__TASK GOAL__
After locating the line that contains "in *; intuition congruence." in the records below, write out exactly that line and each line after it through the one that contains "credit first_security_requests c (fin", and nothing else.

++++ PROVIDED ENTRIES ++++

(** The result tells whether a completion callback was asked for. *)
Definition exec (v : View) o : proc hid_log log_effect bool :=
  match o with
  | op_subscribed c => zmk_hog_subscription_observed c ;; ret false
  | op_attempt c subscribed => zmk_hog_keyboard_report_attempted c subscribed
  | op_result c err => zmk_hog_keyboard_report_result c err ;; ret false
  | op_connected c err => hid_log_connected c err ;; ret false
  | op_disconnected c reason => security_log_disconnected c reason ;; ret false
  | op_security real c sec => _ <- __wrap_bt_conn_set_security real c sec ;; ret false
  | op_advertising stage err => zmk_ble_advertising_observed stage err ;; ret false
  end.

(** The link a call is about. *)
Definition about o : option conn :=
  match o with
  | op_subscribed c | op_attempt c _ | op_result c _ | op_connected c _ | op_disconnected c _
  | op_security _ c _ => Some c
  | op_advertising _ _ => None
  end.
(** The calls that begin or end the life of a link. *)
Definition session_of c o : Prop :=
  match o with
  | op_connected c' err => c' = c -> err <> 0
  | op_disconnected c' _ => c' <> c
  | _ => True
  end.

(** A quantity summed over a run. *)
Fixpoint total_of (f : log_op -> outcome hid_log log_effect bool -> nat) ops s t : nat :=
  match ops with
  | [] => 0
  | (v, o) :: ops => let r := exec v o s t in f o r + total_of f ops (fin r) (clk r)
  end.

(** Kind and last byte of the journal records of a run. *)
Definition record_of (e : log_effect) : option (Z * Z) :=
  match e with host (log_record ty _ _ _ _ x) => Some (ty, x) | _ => None end.
Definition records (es : list log_effect) : list (Z * Z) := omap record_of es.
(** The records of a kind that calls about link [c] make. *)
Definition logged c (k : totem_host_evt) (extra : Z -> bool) o (r : outcome hid_log log_effect bool) : nat :=
  if decide (about o = Some c)
  then length (filter (fun e => (e.1 =? k) && extra e.2 = true) (records (eff r))) else 0.
Definition granted c o (r : outcome hid_log log_effect bool) : nat :=
  if decide (about o = Some c) then (if val r then 1 else 0) else 0.
Definition failed c o : nat :=
  match o with op_result c' err => if decide (c' = c) then (if err =? 0 then 0 else 1) else 0 | _ => 0 end.

(** A quantity that uses up a potential is bounded by it. *)
Lemma total_bounded f (pot : hid_log -> nat) (gain : log_op -> nat) ops s t :
  (forall v o s t, (v, o) ∈ ops -> f o (exec v o s t) + pot (fin (exec v o s t)) <= pot s + gain o)%nat ->
  (total_of f ops s t <= pot s + sum_list (gain <$> ops.*2))%nat.
Proof.
  revert s t. induction ops as [|[v o] ops IH]; intros s t Hstep; cbn -[exec]; [lia|].
  pose proof (Hstep v o s t ltac:(set_solver)) as Ho.
  pose proof (IH (fin (exec v o s t)) (clk (exec v o s t)) ltac:(intros; apply Hstep; set_solver)). lia.
Qed.

Definition credit (set : hid_log -> gset conn) c s : nat := if decide (c ∈ set s) then 0 else 1.

(** What each call does to the bitmaps, which records it makes, what it returns. *)
Definition same_sets s s' : Prop :=
  first_attempts s' = first_attempts s /\ first_subscriptions s' = first_subscriptions s /\
  first_errors s' = first_errors s /\ tracked_sends s' = tracked_sends s /\
  first_security_requests s' = first_security_requests s.
Definition with_sets s att sub err trk sec : hid_log := MkHidLog att sub err trk sec (reports s).

Lemma records_reports es : records (report <$> es) = [].
Proof. by induction es. Qed.

Lemma exec_spec v o s t :
  let r := exec v o s t in
  match o with
  | op_subscribed c =>
      same_sets (s <| first_subscriptions := {[c]} ∪ first_subscriptions s |>) (fin r) /\ val r = false /\
      records (eff r) = if bool_decide (c ∈ first_subscriptions s) then [] else [(evt TOTEM_HEVT_HID_SUBSCRIBED, 0)]
  | op_attempt c sub =>
      same_sets (s <| first_attempts := {[c]} ∪ first_attempts s |> <| tracked_sends := {[c]} ∪ tracked_sends s |>)
        (fin r) /\ val r = bool_decide (c ∉ tracked_sends s) /\
      records (eff r) = if bool_decide (c ∈ first_attempts s) then []
                        else [(evt TOTEM_HEVT_HID_FIRST_ATTEMPT, b2z sub)]
  | op_result c err =>
      same_sets (if err =? 0 then s else
        s <| tracked_sends := tracked_sends s ∖ {[c]} |> <| first_errors := {[c]} ∪ first_errors s |>) (fin r) /\
      val r = false /\
      records (eff r) = if err =? 0 then [(evt TOTEM_HEVT_HID_TX_RESULT, 0)]
                        else if bool_decide (c ∈ first_errors s) then []
                        else [(evt TOTEM_HEVT_HID_TX_RESULT, 1)]
  | op_connected c err =>
      same_sets (if err =? 0 then
        s <| first_attempts := first_attempts s ∖ {[c]} |>
          <| first_subscriptions := first_subscriptions s ∖ {[c]} |>
          <| first_errors := first_errors s ∖ {[c]} |> <| tracked_sends := tracked_sends s ∖ {[c]} |>
        else s) (fin r) /\ val r = false /\ records (eff r) = []
  | op_disconnected c _ =>
      same_sets (s <| first_security_requests := first_security_requests s ∖ {[c]} |>) (fin r) /\
      val r = false /\ records (eff r) = []
  | op_security real c sec =>
      same_sets (s <| first_security_requests := {[c]} ∪ first_security_requests s |>) (fin r) /\
      val r = false /\
      records (eff r) = if bool_decide (c ∈ first_security_requests s) then []
        else [(evt TOTEM_HEVT_SEC_REQUEST, u8 (bt_conn_get_security c));
              (evt TOTEM_HEVT_SEC_REQUEST_RESULT, u8 (err_magnitude real))]
  | op_advertising stage err =>
      same_sets s (fin r) /\ val r = false /\
      records (eff r) = [(evt TOTEM_HEVT_ADV_RESULT, u8 (err_magnitude err))]
  end.
Proof.
  destruct o as [c|c sub|c err|c err|c reason|real c sec|stage err]; cbv zeta; cbn [exec].
  - unfold zmk_hog_subscription_observed, same_sets. cbn -[u8 bool_decide].
    rewrite bool_decide_not. by destruct (bool_decide (c ∈ _)).
  - unfold zmk_hog_keyboard_report_attempted, same_sets. cbn -[u8 bool_decide HidReport.totem_hid_report_observed].
    rewrite bool_decide_not. unfold records. rewrite omap_app. fold records.
    rewrite records_reports. destruct (bool_decide (c ∈ first_attempts s)), sub; done.
  - unfold zmk_hog_keyboard_report_result, same_sets. cbn -[u8 bool_decide].
    destruct (Z.eqb_spec err 0); cbn -[u8 bool_decide]; [done|].
    by destruct (bool_decide (c ∈ first_errors s)).
  - unfold hid_log_connected, same_sets. destruct (Z.eqb_spec err 0); cbn; [|done].
    by destruct (bt_hci_get_conn_handle c).
  - done.
  - unfold __wrap_bt_conn_set_security, same_sets. cbn -[u8 bool_decide err_magnitude err_class].
    rewrite bool_decide_not. destruct (bool_decide (c ∈ _)); cbn -[u8 err_magnitude err_class]; [done|].
    done.
  - cbn -[u8 err_magnitude]. by rewrite ?u8_idemp.
Qed.

(** Everything a call can change for link [c]: one line per bitmap. *)
Ltac log_step v o s t :=
  intros Hsess; unfold logged, granted, credit;
  pose proof (exec_spec v o s t) as Hspec; destruct o; cbv zeta in Hspec;
  destruct Hspec as ((E1&E2&E3&E4&E5)&Ev&Er);
  cbn [about session_of failed] in *;
  rewrite ?E1, ?E2, ?E3, ?E4, ?E5, ?Ev, ?Er; cbn -[u8 evt decide bool_decide difference union];
  repeat match goal with
  | |- context [decide (Some ?d = Some ?c)] => destruct (decide (Some d = Some c)) as [[= ->]|?]
  | |- context [?err =? 0] => destruct (Z.eqb_spec err 0)
  | |- context [decide (?d = ?c)] => destruct (decide (d = c)); [subst|]
  | |- context [bool_decide ?P] => destruct (bool_decide_reflect P)
  end; cbn -[u8 evt decide difference union];
  repeat case_decide; try done; try lia;
  exfalso; rewrite ?elem_of_union, ?elem_of_difference, ?elem_of_singleton in *; intuition congruence.

Lemma attempt_step c v o s t :
  session_of c o ->
  (logged c TOTEM_HEVT_HID_FIRST_ATTEMPT (fun _ => true) o (exec v o s t) +
   credit first_attempts c (fin (exec v o s t)) <= credit first_attempts c s)%nat.
Proof. log_step v o s t. Qed.
Lemma subscription_step c v o s t :
  session_of c o ->
  (logged c TOTEM_HEVT_HID_SUBSCRIBED (fun _ => true) o (exec v o s t) +
   credit first_subscriptions c (fin (exec v o s t)) <= credit first_subscriptions c s)%nat.
Proof. log_step v o s t. Qed.
Lemma failure_step c v o s t :
  session_of c o ->
  (logged c TOTEM_HEVT_HID_TX_RESULT (fun x => (x =? 1)%Z) o (exec v o s t) +
   credit first_errors c (fin (exec v o s t)) <= credit first_errors c s)%nat.
Proof. log_step v o s t. Qed.
Lemma request_step c v o s t :
  session_of c o ->
  (logged c TOTEM_HEVT_SEC_REQUEST (fun _ => true) o (exec v o s t) +
   credit first_security_requests c (fin (exec v o s t)) <= credit first_security_requests c s)%nat.
Proof. log_step v o s t. Qed.
Lemma grant_step c v o s t :
  session_of c o ->
  (granted c o (exec v o s t) + credit tracked_sends c (fin (exec v o s t)) <=
   credit tracked_sends c s + failed c o)%nat.
Proof. log_step v o s t. Qed.

Lemma credit_le c set s : (credit set c s <= 1)%nat.
Proof. unfold credit. case_decide; lia. Qed.
Lemma sum_zero {A} (l : list A) : sum_list ((fun _ => 0%nat) <$> l) = 0%nat.
Proof. by induction l. Qed.

(** A quantity that consumes the credit of a bitmap occurs at most once in a session. *)
Lemma once_per_session f set c ops s t :
  (forall v o s t, session_of c o ->
     (f o (exec v o s t) + credit set c (fin (exec v o s t)) <= credit set c s)%nat) ->
  Forall (fun x => session_of c x.2) ops -> (total_of f ops s t <= 1)%nat.
Proof.
  intros Hf Hs. pose proof (credit_le c set s).
  pose proof (total_bounded f (credit set c) (fun _ => 0%nat) ops s t) as Hb.
  rewrite sum_zero in Hb. etrans; [apply Hb|lia].
  intros v o s0 t0 Ho. rewrite Nat.add_0_r. apply Hf.
  rewrite Forall_forall in Hs. exact (Hs _ Ho).
Qed.

(** C24 Bounded logging and completion tracking: whatever happens on the other links, within one
    session of a link (no new connection and no disconnection) its first report attempt, first
    subscription, first failed report and first security request are journalled at most once each, and
    the completion callbacks asked for number at most one more than the failed results
    reported: without a failure only one is asked for, and each failure allows one more. *)
Theorem milestones_once c ops s t :
  Forall (fun x => session_of c x.2) ops ->
  (total_of (logged c TOTEM_HEVT_HID_FIRST_ATTEMPT (fun _ => true)) ops s t <= 1)%nat /\
  (total_of (logged c TOTEM_HEVT_HID_SUBSCRIBED (fun _ => true)) ops s t <= 1)%nat /\
  (total_of (logged c TOTEM_HEVT_HID_TX_RESULT (fun x => (x =? 1)%Z)) ops s t <= 1)%nat /\
  (total_of (logged c TOTEM_HEVT_SEC_REQUEST (fun _ => true)) ops s t <= 1)%nat /\
  (total_of (granted c) ops s t <= 1 + sum_list (failed c <$> ops.*2))%nat.
Proof.
  intros Hs. split_and!.
  - apply (once_per_session _ first_attempts c); [intros; by apply attempt_step|done].
  - apply (once_per_session _ first_subscriptions c); [intros; by apply subscription_step|done].
  - apply (once_per_session _ first_errors c); [intros; by apply failure_step|done].
  - apply (once_per_session _ first_security_requests c); [intros; by apply request_step|done].
  - etrans; [apply (total_bounded (granted c) (credit tracked_sends c) (failed c))|].
    + intros v o s0 t0 Ho. apply grant_step. rewrite Forall_forall in Hs. exact (Hs _ Ho).
    + pose proof (credit_le c tracked_sends s). lia.
Qed.

(** A successful connection starts a new session: the next attempt is journalled and asks for
    a callback. *)
Lemma connected_rearms v v' c sub s t :
  let s' := fin (exec v (op_connected c 0) s t) in
  wp (exec v' (op_attempt c sub)) (fun tracked _ _ es =>
    tracked = true /\ records es = [(evt TOTEM_HEVT_HID_FIRST_ATTEMPT, b2z sub)]) s' t.
Proof.
  intros s'. destruct (exec_spec v (op_connected c 0) s t) as ((Ha0&_&_&Ht0&_)&_&_).
  assert (first_attempts s' = first_attempts s ∖ {[c]}) as Ha by exact Ha0.
  assert (tracked_sends s' = tracked_sends s ∖ {[c]}) as Ht by exact Ht0.
  destruct (exec_spec v' (op_attempt c sub) s' t) as (_&Hv&Hr). unfold wp. rewrite Hv, Hr, Ha, Ht.
  assert (forall X : gset conn, c ∉ X ∖ {[c]}) as Hn by (clear; set_solver).
  by rewrite (bool_decide_eq_false_2 _ (Hn _)), (bool_decide_eq_true_2 _ (Hn _)).
Qed.
End facts.

(** Two links; link 1 fails twice, succeeds, and fails again. *)
#[local] Instance log_clock : Clock := ticking 0 1.
#[local] Instance log_usage : HidReport.HidUsage := {| HidReport.ZMK_HID_USAGE_PAGE u := u ≫ 16; HidReport.HID_USAGE_KEY := 7 |}.
Definition log_view : View :=
  host_view [Link peripheral_info 2 0; Link peripheral_info 2 1] 1 false true false ZMK_TRANSPORT_BLE false.
Definition session : list (View * log_op) := pair log_view <$>
  [op_subscribed 1%nat; op_attempt 1%nat true; op_result 1%nat (-105); op_attempt 0%nat true; op_attempt 1%nat true;
   op_connected 0%nat 0; op_result 1%nat (-105); op_attempt 1%nat true; op_result 1%nat 0; op_attempt 1%nat true; op_security 0 1%nat 2].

++++

__ANSWER SECTION__
  exfalso; rewrite ?elem_of_union, ?elem_of_difference, ?elem_of_singleton in *; intuition congruence.

Lemma attempt_step c v o s t :
  session_of c o ->
  (logged c TOTEM_HEVT_HID_FIRST_ATTEMPT (fun _ => true) o (exec v o s t) +
   credit first_attempts c (fin (exec v o s t)) <= credit first_attempts c s)%nat.
Proof. log_step v o s t. Qed.
Lemma subscription_step c v o s t :
  session_of c o ->
  (logged c TOTEM_HEVT_HID_SUBSCRIBED (fun _ => true) o (exec v o s t) +
   credit first_subscriptions c (fin (exec v o s t)) <= credit first_subscriptions c s)%nat.
Proof. log_step v o s t. Qed.
Lemma failure_step c v o s t :
  session_of c o ->
  (logged c TOTEM_HEVT_HID_TX_RESULT (fun x => (x =? 1)%Z) o (exec v o s t) +
   credit first_errors c (fin (exec v o s t)) <= credit first_errors c s)%nat.
Proof. log_step v o s t. Qed.
Lemma request_step c v o s t :
  session_of c o ->
  (logged c TOTEM_HEVT_SEC_REQUEST (fun _ => true) o (exec v o s t) +
   credit first_security_requests c (fin (exec v o s t)) <= credit first_security_requests c s)%nat.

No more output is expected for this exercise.